[Saved entries]
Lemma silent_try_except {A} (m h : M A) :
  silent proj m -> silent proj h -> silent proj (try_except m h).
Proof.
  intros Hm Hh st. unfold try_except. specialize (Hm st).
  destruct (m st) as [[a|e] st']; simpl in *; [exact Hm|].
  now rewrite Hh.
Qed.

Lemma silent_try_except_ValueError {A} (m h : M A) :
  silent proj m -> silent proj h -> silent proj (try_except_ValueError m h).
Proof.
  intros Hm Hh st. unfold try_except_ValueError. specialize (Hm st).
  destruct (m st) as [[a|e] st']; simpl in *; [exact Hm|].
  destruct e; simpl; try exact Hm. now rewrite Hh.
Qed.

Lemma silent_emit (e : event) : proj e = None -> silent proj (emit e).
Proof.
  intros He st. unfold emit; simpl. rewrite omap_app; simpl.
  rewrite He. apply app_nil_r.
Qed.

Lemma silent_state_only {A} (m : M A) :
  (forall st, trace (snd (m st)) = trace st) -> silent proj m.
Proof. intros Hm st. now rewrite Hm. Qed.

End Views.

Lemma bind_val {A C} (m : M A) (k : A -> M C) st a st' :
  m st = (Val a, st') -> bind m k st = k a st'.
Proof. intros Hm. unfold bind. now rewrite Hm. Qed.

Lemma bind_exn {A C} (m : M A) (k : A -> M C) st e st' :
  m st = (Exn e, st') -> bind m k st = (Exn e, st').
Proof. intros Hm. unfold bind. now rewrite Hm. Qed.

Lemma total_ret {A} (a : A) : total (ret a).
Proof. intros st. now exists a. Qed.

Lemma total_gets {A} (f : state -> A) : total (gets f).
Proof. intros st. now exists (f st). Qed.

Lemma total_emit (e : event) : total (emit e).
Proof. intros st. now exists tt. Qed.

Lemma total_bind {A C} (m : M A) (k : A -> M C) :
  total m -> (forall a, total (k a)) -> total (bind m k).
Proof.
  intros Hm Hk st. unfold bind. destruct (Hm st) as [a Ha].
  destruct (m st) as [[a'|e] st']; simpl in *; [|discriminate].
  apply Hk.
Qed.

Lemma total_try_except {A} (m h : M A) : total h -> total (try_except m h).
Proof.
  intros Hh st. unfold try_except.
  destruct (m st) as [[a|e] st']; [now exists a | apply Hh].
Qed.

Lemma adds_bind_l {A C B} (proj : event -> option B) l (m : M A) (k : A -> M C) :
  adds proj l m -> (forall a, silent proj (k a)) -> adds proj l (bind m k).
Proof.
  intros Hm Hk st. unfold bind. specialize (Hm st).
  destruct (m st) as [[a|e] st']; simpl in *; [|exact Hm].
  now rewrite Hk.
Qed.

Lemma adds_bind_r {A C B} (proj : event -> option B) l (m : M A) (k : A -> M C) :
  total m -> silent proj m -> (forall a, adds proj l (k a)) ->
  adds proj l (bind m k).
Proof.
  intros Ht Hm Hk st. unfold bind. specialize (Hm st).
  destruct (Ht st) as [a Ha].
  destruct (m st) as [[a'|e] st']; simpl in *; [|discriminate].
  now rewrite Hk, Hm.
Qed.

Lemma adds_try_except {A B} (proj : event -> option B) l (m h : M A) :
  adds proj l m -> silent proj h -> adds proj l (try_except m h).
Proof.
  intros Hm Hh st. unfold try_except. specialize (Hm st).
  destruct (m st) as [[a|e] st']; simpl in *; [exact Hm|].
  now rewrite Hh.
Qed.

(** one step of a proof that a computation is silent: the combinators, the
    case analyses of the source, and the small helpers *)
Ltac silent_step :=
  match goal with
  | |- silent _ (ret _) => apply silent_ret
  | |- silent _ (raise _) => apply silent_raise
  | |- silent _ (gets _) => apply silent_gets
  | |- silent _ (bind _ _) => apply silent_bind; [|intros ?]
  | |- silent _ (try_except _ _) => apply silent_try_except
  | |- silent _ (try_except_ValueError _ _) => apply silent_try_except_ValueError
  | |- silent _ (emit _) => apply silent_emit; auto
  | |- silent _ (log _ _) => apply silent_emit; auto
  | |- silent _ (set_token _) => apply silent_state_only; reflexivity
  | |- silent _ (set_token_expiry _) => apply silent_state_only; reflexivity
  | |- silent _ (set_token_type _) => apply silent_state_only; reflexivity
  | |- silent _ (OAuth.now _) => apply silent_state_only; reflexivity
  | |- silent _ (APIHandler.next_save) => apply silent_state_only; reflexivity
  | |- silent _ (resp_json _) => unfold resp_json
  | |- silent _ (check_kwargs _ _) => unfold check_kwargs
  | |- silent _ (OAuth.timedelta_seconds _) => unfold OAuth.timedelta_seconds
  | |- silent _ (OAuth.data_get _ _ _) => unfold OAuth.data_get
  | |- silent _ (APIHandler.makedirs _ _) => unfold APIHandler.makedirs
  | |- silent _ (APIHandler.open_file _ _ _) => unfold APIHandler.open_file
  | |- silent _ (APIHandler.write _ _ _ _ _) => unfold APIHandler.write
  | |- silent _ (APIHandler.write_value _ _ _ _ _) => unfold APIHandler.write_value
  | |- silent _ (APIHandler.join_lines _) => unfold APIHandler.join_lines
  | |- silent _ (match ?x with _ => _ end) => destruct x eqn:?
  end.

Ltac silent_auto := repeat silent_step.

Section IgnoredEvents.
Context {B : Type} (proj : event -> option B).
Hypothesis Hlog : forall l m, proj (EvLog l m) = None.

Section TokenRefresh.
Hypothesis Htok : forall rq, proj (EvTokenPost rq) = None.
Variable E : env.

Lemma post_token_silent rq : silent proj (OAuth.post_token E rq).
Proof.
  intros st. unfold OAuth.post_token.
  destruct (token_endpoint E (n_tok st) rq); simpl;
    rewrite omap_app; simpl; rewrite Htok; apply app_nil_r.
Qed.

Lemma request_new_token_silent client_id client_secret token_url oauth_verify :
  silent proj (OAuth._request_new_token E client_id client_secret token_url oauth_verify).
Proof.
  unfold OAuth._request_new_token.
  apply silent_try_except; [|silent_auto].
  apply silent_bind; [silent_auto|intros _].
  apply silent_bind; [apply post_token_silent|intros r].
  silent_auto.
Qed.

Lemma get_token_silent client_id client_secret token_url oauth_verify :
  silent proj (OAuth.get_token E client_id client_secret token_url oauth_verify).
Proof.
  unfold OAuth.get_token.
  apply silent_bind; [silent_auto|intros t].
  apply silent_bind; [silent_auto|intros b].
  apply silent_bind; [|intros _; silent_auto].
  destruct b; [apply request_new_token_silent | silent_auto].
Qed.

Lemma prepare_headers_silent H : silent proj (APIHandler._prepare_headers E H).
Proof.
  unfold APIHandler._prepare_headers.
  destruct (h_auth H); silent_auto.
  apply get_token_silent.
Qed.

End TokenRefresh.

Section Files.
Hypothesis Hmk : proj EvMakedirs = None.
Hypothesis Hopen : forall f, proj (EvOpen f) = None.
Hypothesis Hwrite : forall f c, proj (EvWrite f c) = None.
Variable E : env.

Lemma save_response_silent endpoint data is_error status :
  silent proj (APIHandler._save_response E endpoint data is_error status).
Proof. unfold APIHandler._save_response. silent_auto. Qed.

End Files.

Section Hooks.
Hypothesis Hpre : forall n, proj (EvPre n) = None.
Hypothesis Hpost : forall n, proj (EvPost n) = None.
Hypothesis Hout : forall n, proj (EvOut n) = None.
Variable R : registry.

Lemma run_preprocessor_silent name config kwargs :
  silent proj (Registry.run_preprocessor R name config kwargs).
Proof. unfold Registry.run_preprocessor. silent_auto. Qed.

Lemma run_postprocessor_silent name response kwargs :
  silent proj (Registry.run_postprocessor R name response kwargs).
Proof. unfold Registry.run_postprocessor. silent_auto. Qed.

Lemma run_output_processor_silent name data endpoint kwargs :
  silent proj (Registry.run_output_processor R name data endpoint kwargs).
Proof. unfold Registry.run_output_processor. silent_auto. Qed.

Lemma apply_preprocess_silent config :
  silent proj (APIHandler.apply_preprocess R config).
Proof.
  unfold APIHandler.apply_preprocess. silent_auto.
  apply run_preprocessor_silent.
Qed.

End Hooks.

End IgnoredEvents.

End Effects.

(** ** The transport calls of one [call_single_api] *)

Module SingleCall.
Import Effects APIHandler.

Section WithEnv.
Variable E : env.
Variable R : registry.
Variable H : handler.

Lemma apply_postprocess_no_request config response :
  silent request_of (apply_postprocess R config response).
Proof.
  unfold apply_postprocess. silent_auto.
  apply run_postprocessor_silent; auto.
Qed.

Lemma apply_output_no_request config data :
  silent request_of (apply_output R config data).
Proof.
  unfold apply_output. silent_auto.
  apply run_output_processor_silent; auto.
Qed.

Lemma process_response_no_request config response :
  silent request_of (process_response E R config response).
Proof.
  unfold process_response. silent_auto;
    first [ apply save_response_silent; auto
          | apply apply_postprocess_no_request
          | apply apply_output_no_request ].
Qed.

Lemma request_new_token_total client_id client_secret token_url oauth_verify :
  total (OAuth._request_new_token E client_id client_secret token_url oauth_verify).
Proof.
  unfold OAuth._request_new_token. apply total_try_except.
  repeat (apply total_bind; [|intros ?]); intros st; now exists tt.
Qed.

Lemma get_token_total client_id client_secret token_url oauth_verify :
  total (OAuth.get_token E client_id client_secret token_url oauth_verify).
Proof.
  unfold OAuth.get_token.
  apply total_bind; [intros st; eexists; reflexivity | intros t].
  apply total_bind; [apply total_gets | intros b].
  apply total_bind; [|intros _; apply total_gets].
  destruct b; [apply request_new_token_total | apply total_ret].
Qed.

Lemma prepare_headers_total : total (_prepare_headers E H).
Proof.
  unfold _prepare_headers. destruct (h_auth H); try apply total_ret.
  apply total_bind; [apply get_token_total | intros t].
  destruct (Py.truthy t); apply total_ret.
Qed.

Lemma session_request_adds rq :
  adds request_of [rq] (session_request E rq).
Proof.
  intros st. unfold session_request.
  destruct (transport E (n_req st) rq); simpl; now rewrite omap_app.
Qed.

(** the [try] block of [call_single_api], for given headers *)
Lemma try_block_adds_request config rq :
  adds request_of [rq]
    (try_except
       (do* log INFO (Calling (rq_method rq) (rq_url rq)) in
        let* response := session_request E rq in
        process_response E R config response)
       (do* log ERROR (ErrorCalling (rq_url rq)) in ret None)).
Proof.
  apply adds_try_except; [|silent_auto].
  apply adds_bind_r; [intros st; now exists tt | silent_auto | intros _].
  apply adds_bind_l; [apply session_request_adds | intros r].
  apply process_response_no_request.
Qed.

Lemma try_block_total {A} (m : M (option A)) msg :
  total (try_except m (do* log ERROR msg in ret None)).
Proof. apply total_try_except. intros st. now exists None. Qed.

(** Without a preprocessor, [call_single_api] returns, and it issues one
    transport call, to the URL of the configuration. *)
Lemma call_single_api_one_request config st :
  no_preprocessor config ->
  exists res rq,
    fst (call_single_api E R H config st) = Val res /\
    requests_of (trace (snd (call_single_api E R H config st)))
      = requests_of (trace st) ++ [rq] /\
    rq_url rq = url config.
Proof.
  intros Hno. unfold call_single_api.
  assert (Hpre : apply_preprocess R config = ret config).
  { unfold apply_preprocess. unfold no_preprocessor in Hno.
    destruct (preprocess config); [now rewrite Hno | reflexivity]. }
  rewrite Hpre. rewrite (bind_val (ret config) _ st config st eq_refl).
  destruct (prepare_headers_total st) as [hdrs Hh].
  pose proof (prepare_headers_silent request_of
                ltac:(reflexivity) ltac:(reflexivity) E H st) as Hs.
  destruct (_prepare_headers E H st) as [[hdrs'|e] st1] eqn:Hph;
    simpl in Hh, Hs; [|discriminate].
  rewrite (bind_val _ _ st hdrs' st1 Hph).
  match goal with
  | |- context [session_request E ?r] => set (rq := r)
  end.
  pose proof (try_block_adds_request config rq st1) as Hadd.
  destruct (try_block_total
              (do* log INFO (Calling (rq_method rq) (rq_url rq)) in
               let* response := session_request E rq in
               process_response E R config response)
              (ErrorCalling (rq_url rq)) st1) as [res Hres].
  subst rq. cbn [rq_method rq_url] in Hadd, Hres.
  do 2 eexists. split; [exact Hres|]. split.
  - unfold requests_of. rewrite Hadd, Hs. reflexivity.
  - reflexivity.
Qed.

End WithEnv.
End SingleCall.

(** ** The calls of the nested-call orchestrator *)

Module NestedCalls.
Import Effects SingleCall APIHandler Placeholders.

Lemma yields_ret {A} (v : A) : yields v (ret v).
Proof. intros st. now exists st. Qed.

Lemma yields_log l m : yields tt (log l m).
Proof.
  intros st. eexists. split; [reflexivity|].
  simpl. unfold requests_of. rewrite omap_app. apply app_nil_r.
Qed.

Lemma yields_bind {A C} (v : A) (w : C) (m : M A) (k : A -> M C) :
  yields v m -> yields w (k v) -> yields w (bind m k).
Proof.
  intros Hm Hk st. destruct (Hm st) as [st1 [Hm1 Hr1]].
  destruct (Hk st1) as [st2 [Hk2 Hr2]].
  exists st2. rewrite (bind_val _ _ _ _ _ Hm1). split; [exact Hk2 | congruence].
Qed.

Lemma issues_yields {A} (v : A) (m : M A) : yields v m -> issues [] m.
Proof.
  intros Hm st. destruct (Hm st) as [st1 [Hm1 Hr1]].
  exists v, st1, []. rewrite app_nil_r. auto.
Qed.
---
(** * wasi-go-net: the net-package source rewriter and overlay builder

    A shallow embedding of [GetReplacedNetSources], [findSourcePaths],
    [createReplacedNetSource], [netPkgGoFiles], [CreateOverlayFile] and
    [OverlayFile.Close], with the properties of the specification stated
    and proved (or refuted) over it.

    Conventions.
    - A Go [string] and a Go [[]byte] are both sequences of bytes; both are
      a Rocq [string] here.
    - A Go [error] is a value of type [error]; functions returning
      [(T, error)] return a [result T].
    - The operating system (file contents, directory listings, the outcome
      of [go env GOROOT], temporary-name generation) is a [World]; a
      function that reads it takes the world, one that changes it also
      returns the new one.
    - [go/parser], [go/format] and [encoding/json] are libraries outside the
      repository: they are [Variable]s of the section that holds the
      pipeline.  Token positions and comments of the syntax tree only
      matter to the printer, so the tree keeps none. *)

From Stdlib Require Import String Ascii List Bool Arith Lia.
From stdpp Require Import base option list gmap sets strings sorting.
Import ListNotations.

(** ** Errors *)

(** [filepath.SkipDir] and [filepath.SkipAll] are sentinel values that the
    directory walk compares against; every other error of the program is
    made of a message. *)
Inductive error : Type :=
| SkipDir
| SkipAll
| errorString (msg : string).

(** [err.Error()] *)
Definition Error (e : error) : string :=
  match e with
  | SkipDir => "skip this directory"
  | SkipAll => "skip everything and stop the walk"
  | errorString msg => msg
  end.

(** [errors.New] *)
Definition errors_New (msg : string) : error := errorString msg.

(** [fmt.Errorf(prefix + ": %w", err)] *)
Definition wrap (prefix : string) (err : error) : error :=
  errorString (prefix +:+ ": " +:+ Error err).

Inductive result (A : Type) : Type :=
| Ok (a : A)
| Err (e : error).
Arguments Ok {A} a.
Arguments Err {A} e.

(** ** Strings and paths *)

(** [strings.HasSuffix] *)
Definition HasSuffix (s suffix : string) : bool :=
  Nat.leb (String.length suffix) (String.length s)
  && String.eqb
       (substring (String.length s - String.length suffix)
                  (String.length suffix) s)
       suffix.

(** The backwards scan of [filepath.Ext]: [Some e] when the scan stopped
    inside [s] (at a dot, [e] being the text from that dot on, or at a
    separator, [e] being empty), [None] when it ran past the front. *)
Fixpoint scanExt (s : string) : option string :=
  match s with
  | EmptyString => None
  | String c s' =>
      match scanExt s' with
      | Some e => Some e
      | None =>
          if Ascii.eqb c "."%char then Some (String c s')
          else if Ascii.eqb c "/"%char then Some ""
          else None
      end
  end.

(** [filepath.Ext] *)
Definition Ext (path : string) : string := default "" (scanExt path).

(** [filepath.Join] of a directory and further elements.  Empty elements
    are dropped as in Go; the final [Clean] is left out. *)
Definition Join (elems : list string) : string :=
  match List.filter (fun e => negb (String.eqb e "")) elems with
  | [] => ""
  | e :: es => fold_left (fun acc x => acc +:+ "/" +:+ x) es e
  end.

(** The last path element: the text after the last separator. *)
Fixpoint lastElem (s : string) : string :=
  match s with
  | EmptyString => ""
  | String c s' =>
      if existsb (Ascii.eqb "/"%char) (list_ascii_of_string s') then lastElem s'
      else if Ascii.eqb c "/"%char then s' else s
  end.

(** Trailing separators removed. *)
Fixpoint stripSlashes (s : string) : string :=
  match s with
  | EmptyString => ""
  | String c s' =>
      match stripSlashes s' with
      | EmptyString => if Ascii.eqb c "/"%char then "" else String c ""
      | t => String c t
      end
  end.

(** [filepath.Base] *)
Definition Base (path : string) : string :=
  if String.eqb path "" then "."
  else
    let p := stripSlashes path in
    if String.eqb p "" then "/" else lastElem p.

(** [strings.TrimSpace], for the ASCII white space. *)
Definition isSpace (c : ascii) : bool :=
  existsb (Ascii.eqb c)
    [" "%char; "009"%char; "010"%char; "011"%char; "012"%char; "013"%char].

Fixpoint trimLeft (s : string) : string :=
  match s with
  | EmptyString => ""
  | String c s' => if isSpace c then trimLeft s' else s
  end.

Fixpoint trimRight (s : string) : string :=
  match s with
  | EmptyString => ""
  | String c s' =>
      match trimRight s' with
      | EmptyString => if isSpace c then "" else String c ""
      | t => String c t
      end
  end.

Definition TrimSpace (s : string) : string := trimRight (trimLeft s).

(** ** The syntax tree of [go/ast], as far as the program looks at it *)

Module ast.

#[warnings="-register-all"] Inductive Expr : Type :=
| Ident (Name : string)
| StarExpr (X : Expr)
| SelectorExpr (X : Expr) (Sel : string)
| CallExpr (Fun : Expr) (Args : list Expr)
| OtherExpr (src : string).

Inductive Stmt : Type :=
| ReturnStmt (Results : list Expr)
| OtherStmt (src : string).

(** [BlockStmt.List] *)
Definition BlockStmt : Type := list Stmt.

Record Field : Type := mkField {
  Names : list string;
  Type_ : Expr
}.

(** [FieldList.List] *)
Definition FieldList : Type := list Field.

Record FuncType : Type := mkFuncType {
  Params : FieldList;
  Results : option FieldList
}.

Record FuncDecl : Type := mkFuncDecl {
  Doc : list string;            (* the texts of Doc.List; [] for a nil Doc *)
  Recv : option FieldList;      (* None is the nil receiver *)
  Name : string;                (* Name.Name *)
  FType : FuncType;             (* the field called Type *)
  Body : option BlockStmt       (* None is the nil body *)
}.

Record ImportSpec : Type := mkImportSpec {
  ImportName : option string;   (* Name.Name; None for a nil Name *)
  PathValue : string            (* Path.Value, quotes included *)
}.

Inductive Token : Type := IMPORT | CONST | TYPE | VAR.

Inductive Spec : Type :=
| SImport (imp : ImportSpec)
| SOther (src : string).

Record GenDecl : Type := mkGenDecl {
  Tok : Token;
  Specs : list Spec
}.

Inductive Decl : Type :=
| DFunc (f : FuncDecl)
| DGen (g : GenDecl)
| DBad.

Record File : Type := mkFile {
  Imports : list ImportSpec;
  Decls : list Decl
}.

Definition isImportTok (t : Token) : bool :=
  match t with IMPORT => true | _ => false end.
--
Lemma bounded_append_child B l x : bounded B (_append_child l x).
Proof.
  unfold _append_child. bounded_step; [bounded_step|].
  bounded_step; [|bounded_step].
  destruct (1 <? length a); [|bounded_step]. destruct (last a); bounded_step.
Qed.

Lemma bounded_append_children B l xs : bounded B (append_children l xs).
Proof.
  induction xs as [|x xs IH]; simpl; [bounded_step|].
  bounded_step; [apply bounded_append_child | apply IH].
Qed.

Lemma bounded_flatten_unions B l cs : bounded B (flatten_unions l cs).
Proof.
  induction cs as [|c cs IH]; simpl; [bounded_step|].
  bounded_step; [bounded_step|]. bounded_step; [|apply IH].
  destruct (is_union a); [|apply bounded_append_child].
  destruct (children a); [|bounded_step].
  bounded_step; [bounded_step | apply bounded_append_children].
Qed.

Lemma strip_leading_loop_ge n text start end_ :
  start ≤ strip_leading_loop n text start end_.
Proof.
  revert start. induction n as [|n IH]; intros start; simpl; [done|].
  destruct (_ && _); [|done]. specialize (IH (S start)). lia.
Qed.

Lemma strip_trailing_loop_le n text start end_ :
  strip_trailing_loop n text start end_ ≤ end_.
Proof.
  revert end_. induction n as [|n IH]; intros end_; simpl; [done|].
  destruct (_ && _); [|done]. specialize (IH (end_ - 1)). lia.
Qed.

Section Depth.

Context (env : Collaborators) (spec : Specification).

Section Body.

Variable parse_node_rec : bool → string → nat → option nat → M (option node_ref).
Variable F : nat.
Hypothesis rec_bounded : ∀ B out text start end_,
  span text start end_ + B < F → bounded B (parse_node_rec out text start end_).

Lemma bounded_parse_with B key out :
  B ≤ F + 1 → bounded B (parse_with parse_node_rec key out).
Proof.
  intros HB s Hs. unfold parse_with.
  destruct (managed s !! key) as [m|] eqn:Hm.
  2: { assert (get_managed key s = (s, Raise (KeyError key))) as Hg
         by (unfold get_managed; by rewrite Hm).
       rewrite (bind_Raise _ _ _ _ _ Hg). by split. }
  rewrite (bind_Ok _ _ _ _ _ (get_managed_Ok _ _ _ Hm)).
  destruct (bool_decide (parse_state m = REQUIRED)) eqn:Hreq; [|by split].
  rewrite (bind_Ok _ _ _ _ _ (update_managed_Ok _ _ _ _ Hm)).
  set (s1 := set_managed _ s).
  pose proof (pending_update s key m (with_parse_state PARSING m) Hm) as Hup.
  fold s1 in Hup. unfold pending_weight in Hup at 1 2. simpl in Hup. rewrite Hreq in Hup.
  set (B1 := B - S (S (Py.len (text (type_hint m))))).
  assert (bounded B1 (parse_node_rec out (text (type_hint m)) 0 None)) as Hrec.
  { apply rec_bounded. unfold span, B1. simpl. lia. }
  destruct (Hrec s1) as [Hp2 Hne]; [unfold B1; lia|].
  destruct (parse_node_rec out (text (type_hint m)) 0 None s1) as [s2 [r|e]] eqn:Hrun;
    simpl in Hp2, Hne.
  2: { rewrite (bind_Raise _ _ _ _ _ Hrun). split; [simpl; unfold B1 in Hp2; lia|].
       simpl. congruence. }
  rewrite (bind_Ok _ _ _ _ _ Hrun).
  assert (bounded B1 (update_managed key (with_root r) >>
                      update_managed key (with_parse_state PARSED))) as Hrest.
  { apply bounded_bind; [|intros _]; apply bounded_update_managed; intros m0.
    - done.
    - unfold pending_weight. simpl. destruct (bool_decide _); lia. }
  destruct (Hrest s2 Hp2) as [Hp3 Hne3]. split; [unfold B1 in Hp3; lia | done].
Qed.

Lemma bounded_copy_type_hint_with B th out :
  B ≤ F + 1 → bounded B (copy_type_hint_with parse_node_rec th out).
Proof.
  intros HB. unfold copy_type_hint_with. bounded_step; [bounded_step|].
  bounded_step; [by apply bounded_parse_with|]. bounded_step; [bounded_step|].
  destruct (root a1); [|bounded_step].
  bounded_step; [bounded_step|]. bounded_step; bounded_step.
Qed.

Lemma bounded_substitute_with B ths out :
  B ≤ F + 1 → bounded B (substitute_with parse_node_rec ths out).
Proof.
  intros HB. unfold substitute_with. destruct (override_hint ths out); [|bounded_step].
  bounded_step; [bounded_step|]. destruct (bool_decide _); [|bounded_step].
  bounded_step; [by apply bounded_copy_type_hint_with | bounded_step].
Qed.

Task description:
Starting with the line that holds "Fixpoint trimRight (s" and ending with the line that holds "Definition TrimSpace (s", retype every line in the data above exactly, and nothing else.

Written answer:
Fixpoint trimRight (s : string) : string :=
  match s with
  | EmptyString => ""
  | String c s' =>
      match trimRight s' with
      | EmptyString => if isSpace c then "" else String c ""
      | t => String c t
      end
  end.

Definition TrimSpace (s : string) : string := trimRight (trimLeft s).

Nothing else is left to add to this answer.